━━ Provided data ━━

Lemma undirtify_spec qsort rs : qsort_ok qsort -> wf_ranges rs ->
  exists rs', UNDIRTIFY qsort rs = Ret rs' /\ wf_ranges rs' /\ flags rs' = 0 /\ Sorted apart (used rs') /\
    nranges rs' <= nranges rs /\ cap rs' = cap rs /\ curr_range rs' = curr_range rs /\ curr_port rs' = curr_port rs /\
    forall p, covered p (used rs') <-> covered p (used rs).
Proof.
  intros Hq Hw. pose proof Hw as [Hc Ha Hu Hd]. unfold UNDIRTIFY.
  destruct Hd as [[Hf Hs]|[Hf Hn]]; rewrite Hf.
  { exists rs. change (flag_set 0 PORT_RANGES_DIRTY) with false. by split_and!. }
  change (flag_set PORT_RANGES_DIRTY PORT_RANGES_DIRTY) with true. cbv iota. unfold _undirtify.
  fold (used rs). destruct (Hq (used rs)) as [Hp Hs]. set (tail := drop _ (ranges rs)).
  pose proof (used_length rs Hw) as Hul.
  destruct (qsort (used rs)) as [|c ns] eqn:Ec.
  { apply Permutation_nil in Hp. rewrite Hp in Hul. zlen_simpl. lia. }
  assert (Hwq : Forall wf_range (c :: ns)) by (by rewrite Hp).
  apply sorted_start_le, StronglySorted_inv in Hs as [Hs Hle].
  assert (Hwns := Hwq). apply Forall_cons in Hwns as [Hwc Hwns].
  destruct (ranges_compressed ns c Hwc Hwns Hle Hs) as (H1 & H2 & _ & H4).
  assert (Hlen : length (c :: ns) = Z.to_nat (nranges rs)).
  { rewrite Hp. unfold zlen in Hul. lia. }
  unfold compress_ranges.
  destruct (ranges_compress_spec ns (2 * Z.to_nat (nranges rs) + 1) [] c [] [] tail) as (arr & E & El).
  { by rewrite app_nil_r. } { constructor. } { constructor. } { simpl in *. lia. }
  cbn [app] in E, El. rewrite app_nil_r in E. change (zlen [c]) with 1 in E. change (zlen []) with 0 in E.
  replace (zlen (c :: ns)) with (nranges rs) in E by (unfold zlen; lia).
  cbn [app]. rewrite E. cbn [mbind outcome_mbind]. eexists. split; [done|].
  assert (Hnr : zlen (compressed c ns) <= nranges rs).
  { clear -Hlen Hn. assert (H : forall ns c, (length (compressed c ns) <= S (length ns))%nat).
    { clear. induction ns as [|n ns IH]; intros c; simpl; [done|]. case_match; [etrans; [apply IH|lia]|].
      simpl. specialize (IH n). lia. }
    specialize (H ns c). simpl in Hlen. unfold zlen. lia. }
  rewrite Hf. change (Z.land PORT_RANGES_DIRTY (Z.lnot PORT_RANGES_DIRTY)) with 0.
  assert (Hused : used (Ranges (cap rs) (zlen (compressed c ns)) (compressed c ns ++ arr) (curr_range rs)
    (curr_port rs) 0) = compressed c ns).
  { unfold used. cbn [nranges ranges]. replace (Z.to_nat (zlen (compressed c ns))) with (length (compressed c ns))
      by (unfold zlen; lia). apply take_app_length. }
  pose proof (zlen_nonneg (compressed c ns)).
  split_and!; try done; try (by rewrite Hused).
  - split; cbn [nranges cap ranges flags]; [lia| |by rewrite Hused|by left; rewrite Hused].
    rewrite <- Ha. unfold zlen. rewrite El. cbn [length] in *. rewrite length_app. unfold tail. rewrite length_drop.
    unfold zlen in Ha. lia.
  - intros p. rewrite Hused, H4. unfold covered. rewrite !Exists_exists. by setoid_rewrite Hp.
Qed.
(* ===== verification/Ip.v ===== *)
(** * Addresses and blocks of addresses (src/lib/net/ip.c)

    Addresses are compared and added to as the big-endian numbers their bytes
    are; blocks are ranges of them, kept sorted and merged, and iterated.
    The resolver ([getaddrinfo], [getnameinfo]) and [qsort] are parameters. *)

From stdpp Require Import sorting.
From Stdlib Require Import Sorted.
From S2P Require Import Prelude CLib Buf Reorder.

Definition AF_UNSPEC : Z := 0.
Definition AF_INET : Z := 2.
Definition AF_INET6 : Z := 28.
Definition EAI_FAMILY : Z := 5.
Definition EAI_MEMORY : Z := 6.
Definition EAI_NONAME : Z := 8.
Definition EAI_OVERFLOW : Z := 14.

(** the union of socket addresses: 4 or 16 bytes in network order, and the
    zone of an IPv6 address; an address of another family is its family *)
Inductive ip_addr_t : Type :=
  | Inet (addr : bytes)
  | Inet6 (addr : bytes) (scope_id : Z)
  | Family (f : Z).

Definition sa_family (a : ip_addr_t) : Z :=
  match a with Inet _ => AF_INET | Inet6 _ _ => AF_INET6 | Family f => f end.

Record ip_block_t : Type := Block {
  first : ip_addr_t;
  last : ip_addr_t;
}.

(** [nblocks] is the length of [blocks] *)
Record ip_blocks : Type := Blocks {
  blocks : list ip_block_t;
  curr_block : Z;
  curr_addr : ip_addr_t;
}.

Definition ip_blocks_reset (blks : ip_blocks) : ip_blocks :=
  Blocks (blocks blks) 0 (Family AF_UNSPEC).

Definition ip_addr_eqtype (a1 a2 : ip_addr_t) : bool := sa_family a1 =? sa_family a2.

━━━
━━ Provided data ━━

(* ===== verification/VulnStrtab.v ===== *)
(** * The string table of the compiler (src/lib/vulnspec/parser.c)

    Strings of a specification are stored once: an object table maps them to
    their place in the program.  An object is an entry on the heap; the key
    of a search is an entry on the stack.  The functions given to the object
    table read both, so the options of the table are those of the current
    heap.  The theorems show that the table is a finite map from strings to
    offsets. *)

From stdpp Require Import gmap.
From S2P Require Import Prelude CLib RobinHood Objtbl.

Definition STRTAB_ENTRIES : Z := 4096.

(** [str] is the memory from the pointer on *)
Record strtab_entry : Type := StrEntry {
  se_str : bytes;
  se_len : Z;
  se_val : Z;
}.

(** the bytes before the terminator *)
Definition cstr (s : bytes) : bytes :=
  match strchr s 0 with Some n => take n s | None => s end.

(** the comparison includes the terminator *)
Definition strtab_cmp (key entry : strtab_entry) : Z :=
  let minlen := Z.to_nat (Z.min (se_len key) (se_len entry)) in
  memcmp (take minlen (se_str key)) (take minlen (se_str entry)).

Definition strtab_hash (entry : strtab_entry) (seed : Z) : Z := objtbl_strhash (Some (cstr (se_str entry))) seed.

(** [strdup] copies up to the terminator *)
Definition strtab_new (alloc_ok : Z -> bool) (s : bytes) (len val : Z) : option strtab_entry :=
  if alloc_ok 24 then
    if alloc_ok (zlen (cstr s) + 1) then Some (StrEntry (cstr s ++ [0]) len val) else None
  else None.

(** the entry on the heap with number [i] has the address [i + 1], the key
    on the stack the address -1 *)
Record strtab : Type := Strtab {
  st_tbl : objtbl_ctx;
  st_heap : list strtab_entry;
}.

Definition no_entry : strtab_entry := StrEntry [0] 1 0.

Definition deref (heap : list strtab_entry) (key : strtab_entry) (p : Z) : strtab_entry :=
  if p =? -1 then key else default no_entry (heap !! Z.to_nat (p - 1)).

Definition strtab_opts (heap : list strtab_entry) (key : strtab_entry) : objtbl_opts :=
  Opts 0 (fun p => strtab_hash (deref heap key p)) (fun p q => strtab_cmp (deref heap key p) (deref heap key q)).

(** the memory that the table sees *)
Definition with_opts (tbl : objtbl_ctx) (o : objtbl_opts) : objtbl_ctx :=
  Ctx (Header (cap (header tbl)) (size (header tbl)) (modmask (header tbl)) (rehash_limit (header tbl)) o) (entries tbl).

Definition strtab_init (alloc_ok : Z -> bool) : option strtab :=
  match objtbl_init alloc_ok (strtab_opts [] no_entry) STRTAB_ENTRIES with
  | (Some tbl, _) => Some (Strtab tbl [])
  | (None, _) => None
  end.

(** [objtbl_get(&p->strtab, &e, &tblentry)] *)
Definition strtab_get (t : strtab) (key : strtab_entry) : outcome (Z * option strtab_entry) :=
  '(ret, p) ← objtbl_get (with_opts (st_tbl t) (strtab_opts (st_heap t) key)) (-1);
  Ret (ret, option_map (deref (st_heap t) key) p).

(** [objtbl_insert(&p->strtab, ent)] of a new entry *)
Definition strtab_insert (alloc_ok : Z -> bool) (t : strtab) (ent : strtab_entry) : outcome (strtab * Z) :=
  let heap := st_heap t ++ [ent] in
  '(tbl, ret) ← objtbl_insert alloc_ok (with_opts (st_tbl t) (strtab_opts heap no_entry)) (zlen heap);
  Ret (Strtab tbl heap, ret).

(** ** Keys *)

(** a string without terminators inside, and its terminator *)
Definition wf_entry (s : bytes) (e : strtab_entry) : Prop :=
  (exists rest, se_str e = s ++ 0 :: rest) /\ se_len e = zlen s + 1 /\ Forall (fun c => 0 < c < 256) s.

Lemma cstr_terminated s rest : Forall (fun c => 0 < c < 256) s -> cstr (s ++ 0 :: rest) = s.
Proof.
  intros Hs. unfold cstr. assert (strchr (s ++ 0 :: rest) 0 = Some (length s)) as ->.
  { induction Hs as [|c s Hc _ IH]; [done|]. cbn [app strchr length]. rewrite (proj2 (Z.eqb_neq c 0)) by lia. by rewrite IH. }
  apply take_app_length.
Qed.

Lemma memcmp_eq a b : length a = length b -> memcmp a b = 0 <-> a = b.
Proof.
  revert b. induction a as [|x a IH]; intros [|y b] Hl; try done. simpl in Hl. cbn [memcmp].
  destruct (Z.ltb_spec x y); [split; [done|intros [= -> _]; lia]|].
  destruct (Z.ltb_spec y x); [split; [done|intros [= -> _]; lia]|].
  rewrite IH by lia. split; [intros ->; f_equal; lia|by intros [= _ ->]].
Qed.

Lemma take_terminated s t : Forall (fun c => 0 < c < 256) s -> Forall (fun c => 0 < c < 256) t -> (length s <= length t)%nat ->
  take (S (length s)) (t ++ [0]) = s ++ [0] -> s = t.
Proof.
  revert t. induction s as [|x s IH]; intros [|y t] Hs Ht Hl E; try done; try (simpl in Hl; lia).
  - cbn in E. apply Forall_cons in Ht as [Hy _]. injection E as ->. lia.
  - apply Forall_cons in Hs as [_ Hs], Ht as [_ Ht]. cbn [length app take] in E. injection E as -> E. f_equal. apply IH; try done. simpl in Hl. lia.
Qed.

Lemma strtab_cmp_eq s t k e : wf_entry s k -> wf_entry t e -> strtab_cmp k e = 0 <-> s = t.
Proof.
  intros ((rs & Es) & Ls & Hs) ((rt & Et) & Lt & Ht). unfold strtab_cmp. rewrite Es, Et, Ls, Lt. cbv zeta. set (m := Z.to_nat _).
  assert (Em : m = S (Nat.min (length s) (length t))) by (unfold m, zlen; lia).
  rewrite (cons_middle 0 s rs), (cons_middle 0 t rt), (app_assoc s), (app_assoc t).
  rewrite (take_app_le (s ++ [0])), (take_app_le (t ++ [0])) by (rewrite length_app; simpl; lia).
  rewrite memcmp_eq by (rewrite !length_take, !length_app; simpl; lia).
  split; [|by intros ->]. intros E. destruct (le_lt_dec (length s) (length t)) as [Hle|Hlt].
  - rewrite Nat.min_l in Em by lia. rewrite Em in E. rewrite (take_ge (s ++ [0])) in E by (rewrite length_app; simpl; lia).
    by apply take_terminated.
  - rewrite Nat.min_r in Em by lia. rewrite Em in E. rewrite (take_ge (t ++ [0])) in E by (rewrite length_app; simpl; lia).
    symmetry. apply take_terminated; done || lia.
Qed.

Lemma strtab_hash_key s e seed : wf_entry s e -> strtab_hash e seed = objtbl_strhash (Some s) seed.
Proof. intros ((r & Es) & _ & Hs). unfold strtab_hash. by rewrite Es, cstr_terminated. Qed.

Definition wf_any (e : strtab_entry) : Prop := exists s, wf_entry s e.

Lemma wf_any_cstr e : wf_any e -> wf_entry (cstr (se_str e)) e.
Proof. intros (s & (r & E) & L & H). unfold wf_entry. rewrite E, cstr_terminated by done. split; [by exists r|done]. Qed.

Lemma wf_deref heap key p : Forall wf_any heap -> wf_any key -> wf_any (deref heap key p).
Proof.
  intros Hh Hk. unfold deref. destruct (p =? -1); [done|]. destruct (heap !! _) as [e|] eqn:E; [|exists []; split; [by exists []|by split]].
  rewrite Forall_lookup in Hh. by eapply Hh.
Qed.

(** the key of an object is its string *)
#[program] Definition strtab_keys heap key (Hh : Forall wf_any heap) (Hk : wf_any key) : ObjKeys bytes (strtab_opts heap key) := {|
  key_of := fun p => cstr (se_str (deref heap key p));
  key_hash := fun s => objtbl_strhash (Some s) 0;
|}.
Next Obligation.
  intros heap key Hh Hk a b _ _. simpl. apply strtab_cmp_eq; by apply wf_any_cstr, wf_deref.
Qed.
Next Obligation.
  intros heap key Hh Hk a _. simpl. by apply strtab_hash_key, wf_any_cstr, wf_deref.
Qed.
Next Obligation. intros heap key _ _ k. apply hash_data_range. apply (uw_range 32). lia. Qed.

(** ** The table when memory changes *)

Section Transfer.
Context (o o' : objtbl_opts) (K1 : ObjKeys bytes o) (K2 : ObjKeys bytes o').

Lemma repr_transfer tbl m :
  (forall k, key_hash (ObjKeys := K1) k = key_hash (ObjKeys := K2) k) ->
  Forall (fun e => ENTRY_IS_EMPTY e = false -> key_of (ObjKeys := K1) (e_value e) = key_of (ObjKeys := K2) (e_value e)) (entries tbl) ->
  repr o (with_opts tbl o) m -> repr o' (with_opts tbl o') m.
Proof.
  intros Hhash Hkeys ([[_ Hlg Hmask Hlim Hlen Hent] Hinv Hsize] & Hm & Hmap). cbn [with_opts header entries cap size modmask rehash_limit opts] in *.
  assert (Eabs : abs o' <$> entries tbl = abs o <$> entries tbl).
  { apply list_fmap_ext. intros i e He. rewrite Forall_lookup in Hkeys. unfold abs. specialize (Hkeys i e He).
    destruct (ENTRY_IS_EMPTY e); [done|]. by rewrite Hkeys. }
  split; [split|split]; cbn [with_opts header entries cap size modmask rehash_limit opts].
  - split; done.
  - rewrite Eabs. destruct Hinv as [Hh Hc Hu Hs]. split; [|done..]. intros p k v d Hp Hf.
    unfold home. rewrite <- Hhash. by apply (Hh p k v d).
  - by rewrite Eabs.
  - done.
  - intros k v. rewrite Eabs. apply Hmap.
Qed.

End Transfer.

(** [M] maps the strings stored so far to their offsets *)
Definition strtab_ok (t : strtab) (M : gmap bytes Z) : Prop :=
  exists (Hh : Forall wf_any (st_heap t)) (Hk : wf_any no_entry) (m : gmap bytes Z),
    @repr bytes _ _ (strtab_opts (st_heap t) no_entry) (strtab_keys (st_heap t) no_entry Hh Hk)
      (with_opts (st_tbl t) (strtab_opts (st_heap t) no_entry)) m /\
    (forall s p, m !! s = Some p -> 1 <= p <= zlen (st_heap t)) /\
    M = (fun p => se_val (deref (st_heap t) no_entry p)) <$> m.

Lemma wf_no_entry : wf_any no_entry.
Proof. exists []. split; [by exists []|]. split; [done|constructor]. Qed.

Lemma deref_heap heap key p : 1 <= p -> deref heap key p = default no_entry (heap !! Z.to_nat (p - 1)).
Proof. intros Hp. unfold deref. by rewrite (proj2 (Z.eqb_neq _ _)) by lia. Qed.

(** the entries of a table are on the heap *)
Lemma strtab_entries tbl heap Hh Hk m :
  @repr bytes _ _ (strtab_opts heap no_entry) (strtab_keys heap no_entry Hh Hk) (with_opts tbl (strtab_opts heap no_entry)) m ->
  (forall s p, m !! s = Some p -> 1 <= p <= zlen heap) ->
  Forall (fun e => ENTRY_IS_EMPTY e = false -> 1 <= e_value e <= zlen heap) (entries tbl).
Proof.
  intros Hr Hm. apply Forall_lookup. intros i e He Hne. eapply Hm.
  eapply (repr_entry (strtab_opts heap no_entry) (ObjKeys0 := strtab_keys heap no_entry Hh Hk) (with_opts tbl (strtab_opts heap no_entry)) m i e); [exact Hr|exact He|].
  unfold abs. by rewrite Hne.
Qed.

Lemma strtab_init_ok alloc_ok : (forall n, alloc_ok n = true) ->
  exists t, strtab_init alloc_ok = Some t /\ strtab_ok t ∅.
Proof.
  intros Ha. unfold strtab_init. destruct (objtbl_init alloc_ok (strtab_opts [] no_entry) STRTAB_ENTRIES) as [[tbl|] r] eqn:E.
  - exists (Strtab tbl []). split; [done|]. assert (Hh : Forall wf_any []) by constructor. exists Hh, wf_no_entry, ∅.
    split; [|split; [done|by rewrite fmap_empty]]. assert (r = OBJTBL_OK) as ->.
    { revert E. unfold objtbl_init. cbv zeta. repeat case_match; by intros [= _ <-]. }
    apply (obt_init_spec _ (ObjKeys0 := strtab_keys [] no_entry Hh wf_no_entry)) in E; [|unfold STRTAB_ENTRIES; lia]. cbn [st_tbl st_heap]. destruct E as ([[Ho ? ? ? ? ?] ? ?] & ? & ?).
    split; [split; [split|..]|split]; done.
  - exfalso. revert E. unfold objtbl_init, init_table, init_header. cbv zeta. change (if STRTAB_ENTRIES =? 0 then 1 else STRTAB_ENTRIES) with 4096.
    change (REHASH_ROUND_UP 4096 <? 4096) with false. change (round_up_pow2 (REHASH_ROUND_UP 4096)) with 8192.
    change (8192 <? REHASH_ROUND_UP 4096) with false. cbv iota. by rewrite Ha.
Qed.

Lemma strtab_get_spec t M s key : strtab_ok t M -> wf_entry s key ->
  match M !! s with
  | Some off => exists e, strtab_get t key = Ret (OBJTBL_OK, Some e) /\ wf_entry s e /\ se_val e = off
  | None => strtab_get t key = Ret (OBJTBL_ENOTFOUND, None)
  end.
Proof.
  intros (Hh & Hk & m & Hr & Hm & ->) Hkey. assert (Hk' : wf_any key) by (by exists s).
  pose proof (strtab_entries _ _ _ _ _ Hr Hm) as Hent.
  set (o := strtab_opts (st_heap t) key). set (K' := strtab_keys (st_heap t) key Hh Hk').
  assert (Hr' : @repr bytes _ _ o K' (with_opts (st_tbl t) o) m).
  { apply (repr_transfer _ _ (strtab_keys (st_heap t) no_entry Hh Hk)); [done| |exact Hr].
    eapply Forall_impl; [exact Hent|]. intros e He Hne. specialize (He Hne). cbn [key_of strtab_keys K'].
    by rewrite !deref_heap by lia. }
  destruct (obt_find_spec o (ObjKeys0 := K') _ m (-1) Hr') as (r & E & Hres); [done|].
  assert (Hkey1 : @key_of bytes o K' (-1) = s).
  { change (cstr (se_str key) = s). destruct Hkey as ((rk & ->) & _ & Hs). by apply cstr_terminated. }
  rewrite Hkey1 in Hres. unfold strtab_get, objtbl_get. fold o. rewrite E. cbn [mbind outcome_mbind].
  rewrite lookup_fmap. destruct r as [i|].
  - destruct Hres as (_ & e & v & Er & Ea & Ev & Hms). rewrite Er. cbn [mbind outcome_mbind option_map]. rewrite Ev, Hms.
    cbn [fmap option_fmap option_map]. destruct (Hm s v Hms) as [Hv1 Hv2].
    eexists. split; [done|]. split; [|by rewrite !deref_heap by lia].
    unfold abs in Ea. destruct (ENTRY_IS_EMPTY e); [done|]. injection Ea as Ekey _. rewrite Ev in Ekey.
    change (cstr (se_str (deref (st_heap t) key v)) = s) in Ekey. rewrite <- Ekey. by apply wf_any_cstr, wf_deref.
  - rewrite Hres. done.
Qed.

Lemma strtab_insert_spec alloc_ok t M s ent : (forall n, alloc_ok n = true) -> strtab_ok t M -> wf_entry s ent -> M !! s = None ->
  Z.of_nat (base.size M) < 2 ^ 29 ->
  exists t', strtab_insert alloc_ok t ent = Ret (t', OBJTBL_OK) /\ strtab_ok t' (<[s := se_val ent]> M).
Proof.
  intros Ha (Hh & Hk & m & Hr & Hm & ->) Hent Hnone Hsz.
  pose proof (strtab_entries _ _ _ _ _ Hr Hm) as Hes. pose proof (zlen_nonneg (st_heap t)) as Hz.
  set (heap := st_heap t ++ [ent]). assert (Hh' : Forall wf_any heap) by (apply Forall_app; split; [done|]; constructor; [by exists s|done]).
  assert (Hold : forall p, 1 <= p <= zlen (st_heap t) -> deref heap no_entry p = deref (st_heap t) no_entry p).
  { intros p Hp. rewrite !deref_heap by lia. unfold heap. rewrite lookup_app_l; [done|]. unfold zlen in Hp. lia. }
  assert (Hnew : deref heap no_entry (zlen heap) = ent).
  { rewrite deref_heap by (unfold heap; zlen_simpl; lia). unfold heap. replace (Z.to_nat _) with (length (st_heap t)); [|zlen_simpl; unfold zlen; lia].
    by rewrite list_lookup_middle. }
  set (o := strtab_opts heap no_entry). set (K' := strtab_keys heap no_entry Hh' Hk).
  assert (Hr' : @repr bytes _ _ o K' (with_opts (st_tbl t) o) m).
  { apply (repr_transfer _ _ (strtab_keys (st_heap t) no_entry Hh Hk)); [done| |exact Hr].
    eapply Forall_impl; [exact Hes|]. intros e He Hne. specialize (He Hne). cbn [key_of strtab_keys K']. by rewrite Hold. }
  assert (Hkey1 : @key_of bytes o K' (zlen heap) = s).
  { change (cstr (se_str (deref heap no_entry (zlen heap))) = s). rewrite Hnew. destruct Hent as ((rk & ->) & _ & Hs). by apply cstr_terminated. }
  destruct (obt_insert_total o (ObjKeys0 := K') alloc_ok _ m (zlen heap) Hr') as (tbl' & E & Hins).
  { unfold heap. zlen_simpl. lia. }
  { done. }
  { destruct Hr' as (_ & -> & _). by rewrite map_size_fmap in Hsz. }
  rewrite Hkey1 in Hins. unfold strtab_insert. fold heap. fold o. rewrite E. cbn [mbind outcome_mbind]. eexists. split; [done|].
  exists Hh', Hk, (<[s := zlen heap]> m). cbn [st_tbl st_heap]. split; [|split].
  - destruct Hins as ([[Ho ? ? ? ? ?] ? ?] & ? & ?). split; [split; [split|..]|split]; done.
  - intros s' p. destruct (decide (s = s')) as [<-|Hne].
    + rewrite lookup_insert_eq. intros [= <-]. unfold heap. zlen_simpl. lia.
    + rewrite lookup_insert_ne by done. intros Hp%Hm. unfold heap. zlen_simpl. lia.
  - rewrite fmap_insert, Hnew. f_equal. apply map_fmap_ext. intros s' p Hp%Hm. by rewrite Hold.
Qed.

━━━

▸ **Work instructions**: In the data above, start at the line that has "- rewrite Nat.min_r", stop after the line that has "Proof. intros (s", and print every line in between exactly as it stands.

▸ **Result of the exercise**:
  - rewrite Nat.min_r in Em by lia. rewrite Em in E. rewrite (take_ge (t ++ [0])) in E by (rewrite length_app; simpl; lia).
    symmetry. apply take_terminated; done || lia.
Qed.

Lemma strtab_hash_key s e seed : wf_entry s e -> strtab_hash e seed = objtbl_strhash (Some s) seed.
Proof. intros ((r & Es) & _ & Hs). unfold strtab_hash. by rewrite Es, cstr_terminated. Qed.

Definition wf_any (e : strtab_entry) : Prop := exists s, wf_entry s e.

Lemma wf_any_cstr e : wf_any e -> wf_entry (cstr (se_str e)) e.
Proof. intros (s & (r & E) & L & H). unfold wf_entry. rewrite E, cstr_terminated by done. split; [by exists r|done]. Qed.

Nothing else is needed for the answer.